The 2014 World Series of Poker is the 45th annual World Series of Poker (WSOP). It was held at the Rio All-Suite Hotel & Casino in Paradise, Nevada, USA, between May 27 – July 14, 2014. There were 65 bracelet events, culminating in the $10,000 No Limit Hold'em Main Event beginning on July 5. The November Nine concept returned for a seventh year, with the Main Event finalists returning on November 10. For the first time, the Main Event had a guaranteed $10 million first prize. The $1,000,000 Big One for One Drop was also held for the second time.

Event schedule

Source:

Player of the Year
Final standings as of October 18 (end of WSOPAP):

The Big One for One Drop

The second edition of the $1,000,000 Big One for One Drop began on June 29. The tournament drew 42 entries, 6 fewer than the first edition in 2012, creating a prize pool of more than $37,000,000. The winner of the tournament earned $15,306,668. The tournament was first conceived by Cirque du Soleil founder Guy Laliberte to benefit the One Drop Foundation, with $111,111 of each buy-in being donated to the foundation; in addition, the donation was the only rake taken from the prize pool, with the WSOP taking nothing for itself.

Results

Main Event
The $10,000 No Limit Hold'em Main Event began on July 5 with the first of three starting days. The final table was reached on July 14, with the November Nine returning on November 10.

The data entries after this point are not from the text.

(** What the generator relies on: two independent cursors, each returning the
    last value stored. *)
Class StateBackendLaws (W : Type) {S : StateBackend W} := {
  sb_live : W → Z;
  sb_backfill : W → Z;
  sb_get_live w e w' : sb_GetLastProcessedEpoch w = (Ok e, w') →
    e = sb_live w ∧ sb_live w' = sb_live w ∧ sb_backfill w' = sb_backfill w;
  sb_get_backfill w e w' : sb_GetBackfillCursor w = (Ok e, w') →
    e = sb_backfill w ∧ sb_live w' = sb_live w ∧ sb_backfill w' = sb_backfill w;
  sb_set_live w e w' : sb_SetLastProcessedEpoch e w = (Ok tt, w') →
    sb_live w' = e ∧ sb_backfill w' = sb_backfill w;
  sb_set_backfill w e w' : sb_SetBackfillCursor e w = (Ok tt, w') →
    sb_backfill w' = e ∧ sb_live w' = sb_live w }.

(** ** The file system *)

(** What the next call does besides succeeding: a write may stop after [n]
    bytes, any call may fail outright. *)
Inductive fs_fault :=
  | NoFault
  | Fails (e : error)
  | ShortWrite (n : nat) (e : error).

(** [fs_seen] records every content of the disk so far: what a crash could
    leave behind. *)
Record FS := mkFS {
  fs_files : gmap string string;
  fs_seen : list (gmap string string);
  fs_faults : list fs_fault }.

Definition fs_next (w : FS) : fs_fault * FS :=
  match fs_faults w with
  | [] => (NoFault, w)
  | f :: fs => (f, mkFS (fs_files w) (fs_seen w) fs)
  end.
(* ===== verification/Metrics.v ===== *)
(** * Metrics: metrics/metrics.go

    The counters of the pipeline, the nil-safe record helpers and the
    scrape-time snapshot collector. A counter is its integer value, a histogram
    the number of observations made on it: durations are not modelled, and
    float64 values are the integers they come from (exact below 2^53). *)

From S2P Require Import Prelude.

Record Metrics := mkMetrics {
  mt_blobsProcessed : gmap (string * string) Z;             (* network, source *)
  mt_epochsProcessed : gmap (string * string * string) Z;   (* network, source, result *)
  mt_epochBuild : gmap string Z;                            (* network *)
  mt_ipfsUpload : Z;
  mt_blocksUploaded : Z;
  mt_ipfsPins : gmap string Z;                              (* result *)
  mt_networkRoot : Z;
  mt_httpDuration : gmap (string * string * string) Z }.    (* method, path, status *)

Definition Metrics_New : Metrics := mkMetrics ∅ ∅ ∅ 0 0 ∅ 0 ∅.

(** [WithLabelValues(k).Add(n)]. *)
Definition vec_add {K} `{Countable K} (k : K) (n : Z) (m : gmap K Z) : gmap K Z :=
  <[k := default 0 (m !! k) + n]> m.

(** A [*Metrics] is nil when metrics are not enabled: every helper then does
    nothing. *)
Definition on_metrics (f : Metrics → Metrics) : Go (option Metrics) unit := modify (option_map f).

Definition RecordBlob (network source : string) : Go (option Metrics) unit :=
  on_metrics (λ m, mkMetrics (vec_add (network, source) 1 (mt_blobsProcessed m)) (mt_epochsProcessed m)
    (mt_epochBuild m) (mt_ipfsUpload m) (mt_blocksUploaded m) (mt_ipfsPins m) (mt_networkRoot m) (mt_httpDuration m)).

Definition RecordBlobs (network source : string) (n : Z) : Go (option Metrics) unit :=
  if n <=? 0 then mret tt
  else on_metrics (λ m, mkMetrics (vec_add (network, source) n (mt_blobsProcessed m)) (mt_epochsProcessed m)
    (mt_epochBuild m) (mt_ipfsUpload m) (mt_blocksUploaded m) (mt_ipfsPins m) (mt_networkRoot m) (mt_httpDuration m)).

Definition RecordEpoch (network source result : string) : Go (option Metrics) unit :=
  on_metrics (λ m, mkMetrics (mt_blobsProcessed m) (vec_add (network, source, result) 1 (mt_epochsProcessed m))
    (mt_epochBuild m) (mt_ipfsUpload m) (mt_blocksUploaded m) (mt_ipfsPins m) (mt_networkRoot m) (mt_httpDuration m)).

Definition ObserveEpochBuild (network : string) : Go (option Metrics) unit :=
  on_metrics (λ m, mkMetrics (mt_blobsProcessed m) (mt_epochsProcessed m)
    (vec_add network 1 (mt_epochBuild m)) (mt_ipfsUpload m) (mt_blocksUploaded m) (mt_ipfsPins m)
    (mt_networkRoot m) (mt_httpDuration m)).

Definition ObserveIPFSUpload (blocks : Z) : Go (option Metrics) unit :=
  on_metrics (λ m, mkMetrics (mt_blobsProcessed m) (mt_epochsProcessed m) (mt_epochBuild m)
    (mt_ipfsUpload m + 1) (if 0 <? blocks then mt_blocksUploaded m + blocks else mt_blocksUploaded m)
    (mt_ipfsPins m) (mt_networkRoot m) (mt_httpDuration m)).

Definition RecordPin (result : string) : Go (option Metrics) unit :=
  on_metrics (λ m, mkMetrics (mt_blobsProcessed m) (mt_epochsProcessed m) (mt_epochBuild m)
    (mt_ipfsUpload m) (mt_blocksUploaded m) (vec_add result 1 (mt_ipfsPins m)) (mt_networkRoot m) (mt_httpDuration m)).

Definition ObserveNetworkRootRebuild : Go (option Metrics) unit :=
  on_metrics (λ m, mkMetrics (mt_blobsProcessed m) (mt_epochsProcessed m) (mt_epochBuild m)
    (mt_ipfsUpload m) (mt_blocksUploaded m) (mt_ipfsPins m) (mt_networkRoot m + 1) (mt_httpDuration m)).

Definition ObserveHTTPRequest (method path status : string) : Go (option Metrics) unit :=
  on_metrics (λ m, mkMetrics (mt_blobsProcessed m) (mt_epochsProcessed m) (mt_epochBuild m)
    (mt_ipfsUpload m) (mt_blocksUploaded m) (mt_ipfsPins m) (mt_networkRoot m)
    (vec_add (method, path, status) 1 (mt_httpDuration m))).

(** ** The scrape-time snapshot *)

Record DBSnapshot := mkDBSnapshot {
  ds_Network : string;
  ds_EpochsIndexed : Z;
  ds_EmptyEpochs : Z;
  ds_BlobsIndexed : Z;
  ds_SizeBytes : Z;
  ds_FirstEpoch : Z;
  ds_LastEpoch : Z;
  ds_GapCount : Z;
  ds_LiveCursor : Z;
  ds_BackfillCursor : Z }.

Record IPFSSnapshot := mkIPFSSnapshot { is_RepoSizeBytes : Z; is_StorageMaxBytes : Z }.

Record Snapshot := mkSnapshot {
  sn_DB : DBSnapshot;
  sn_HasDB : bool;
  sn_IPFS : IPFSSnapshot;
  sn_HasIPFS : bool;
  sn_BeaconRPCRequests : Z;
  sn_Beacon429s : Z;
  sn_HasBeacon : bool }.

Definition Snapshot_zero : Snapshot :=
  mkSnapshot (mkDBSnapshot "" 0 0 0 0 0 0 0 0 0) false (mkIPFSSnapshot 0 0) false 0 0 false.

Definition fqName (name : string) : string := "blobscanipld_" +:+ name.

(** A descriptor: the series' name and its variable labels. *)
Definition desc : Type := string * list string.

Definition net_desc (name : string) : desc := (fqName name, ["network"]).
Definition plain_desc (name : string) : desc := (fqName name, []).

(** The descriptors RegisterSnapshot makes, in the order Describe sends them. *)
Definition Describe : list desc :=
  [net_desc "epochs_indexed"; net_desc "empty_epochs"; net_desc "blobs_indexed_total";
   net_desc "indexed_size_bytes"; net_desc "first_epoch"; net_desc "last_epoch";
   net_desc "epoch_gap_count"; net_desc "live_cursor"; net_desc "backfill_cursor";
   plain_desc "ipfs_repo_size_bytes"; plain_desc "ipfs_storage_max_bytes";
   plain_desc "beacon_rpc_requests_total"; plain_desc "beacon_rpc_429_total";
   plain_desc "scrape_db_up"; plain_desc "scrape_ipfs_up"].

Inductive valueType := GaugeValue | CounterValue.

Record sample := mkSample {
  sm_desc : desc; sm_type : valueType; sm_value : Z; sm_labels : list string }.

Definition Collect (s : Snapshot) : list sample :=
  (if sn_HasDB s then
     let g name v := mkSample (net_desc name) GaugeValue v [ds_Network (sn_DB s)] in
     [g "epochs_indexed" (ds_EpochsIndexed (sn_DB s));
      g "empty_epochs" (ds_EmptyEpochs (sn_DB s));
      g "blobs_indexed_total" (ds_BlobsIndexed (sn_DB s));
      g "indexed_size_bytes" (ds_SizeBytes (sn_DB s));
      g "first_epoch" (ds_FirstEpoch (sn_DB s));
      g "last_epoch" (ds_LastEpoch (sn_DB s));
      g "epoch_gap_count" (ds_GapCount (sn_DB s));
      g "live_cursor" (ds_LiveCursor (sn_DB s));
      g "backfill_cursor" (ds_BackfillCursor (sn_DB s));
      mkSample (plain_desc "scrape_db_up") GaugeValue 1 []]
   else [mkSample (plain_desc "scrape_db_up") GaugeValue 0 []]) ++
  (if sn_HasIPFS s then
     [mkSample (plain_desc "ipfs_repo_size_bytes") GaugeValue (is_RepoSizeBytes (sn_IPFS s)) [];
      mkSample (plain_desc "ipfs_storage_max_bytes") GaugeValue (is_StorageMaxBytes (sn_IPFS s)) [];
      mkSample (plain_desc "scrape_ipfs_up") GaugeValue 1 []]
   else [mkSample (plain_desc "scrape_ipfs_up") GaugeValue 0 []]) ++
  (if sn_HasBeacon s then
     [mkSample (plain_desc "beacon_rpc_requests_total") CounterValue (sn_BeaconRPCRequests s) [];
      mkSample (plain_desc "beacon_rpc_429_total") CounterValue (sn_Beacon429s s) []]
   else []).

(** The value of a series in a scrape. *)
Definition scraped (name : string) (s : Snapshot) : list Z :=
  sm_value <$> filter (λ x, fst (sm_desc x) = fqName name) (Collect s).

(** A scrape is well formed whatever was reachable: every sample uses a
    described series with one value per label and no series is sent twice (the
    registry rejects the whole scrape otherwise); the two up series are always
    there, and a series of the database is there exactly when it was reached. *)
Theorem Collect_well_formed s :
  Forall (λ x, sm_desc x ∈ Describe ∧ length (sm_labels x) = length (snd (sm_desc x))) (Collect s) ∧
  NoDup (sm_desc <$> Collect s) ∧
  scraped "scrape_db_up" s = [if sn_HasDB s then 1 else 0] ∧
  scraped "scrape_ipfs_up" s = [if sn_HasIPFS s then 1 else 0] ∧
  scraped "live_cursor" s = (if sn_HasDB s then [ds_LiveCursor (sn_DB s)] else []).
Proof.
  unfold scraped, Collect. destruct (sn_HasDB s), (sn_HasIPFS s), (sn_HasBeacon s);
    (split_and!; [repeat constructor; apply (bool_decide_unpack _); vm_compute; exact Logic.I
                 |apply (bool_decide_unpack _); vm_compute; exact Logic.I|reflexivity..]).
Qed.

The Main Event attracted 6,683 entrants, creating a prize pool of $62,820,200. The top 693 finishes placed in the money, with the finalists guaranteed $730,725 and the winner earning $10,000,000.

Performance of past champions

Notably absent was 1976 and 1977 Main Event champion Doyle Brunson who reported earlier in his Twitter account he will not be attending the event since the tournament hours are too long and demand too much energy. He also stated he needed to stay home to take care of his wife who was feeling ill at the time.

This was the first time since 2002 that no previous champion cashed in the Main Event, with Huck Seed making it to Day 4, the only former champ to make it to Day 4.

Other notable high finishes
NB: This list is restricted to top 30 finishers with an existing Wikipedia entry.

November Nine
Mark Newhouse made historic back to back final tables. After finishing 9th in 2013 for $733,224 he finished 9th again for $730,725. Bruno Politano was the first Brazilian to final table the main event. He finished 8th for $947,172. 
*Career statistics prior to the beginning of the 2014 Main Event.

Final Table

Records
Event #8: $1,500 Millionaire Maker No Limit Hold'em attracted 7,977 entries. It established a new record as the largest single-day starting field when 4,722 players played in Day 1a. It was also the largest non-Main Event field in WSOP history, and the second largest field overall after the 2006 Main Event.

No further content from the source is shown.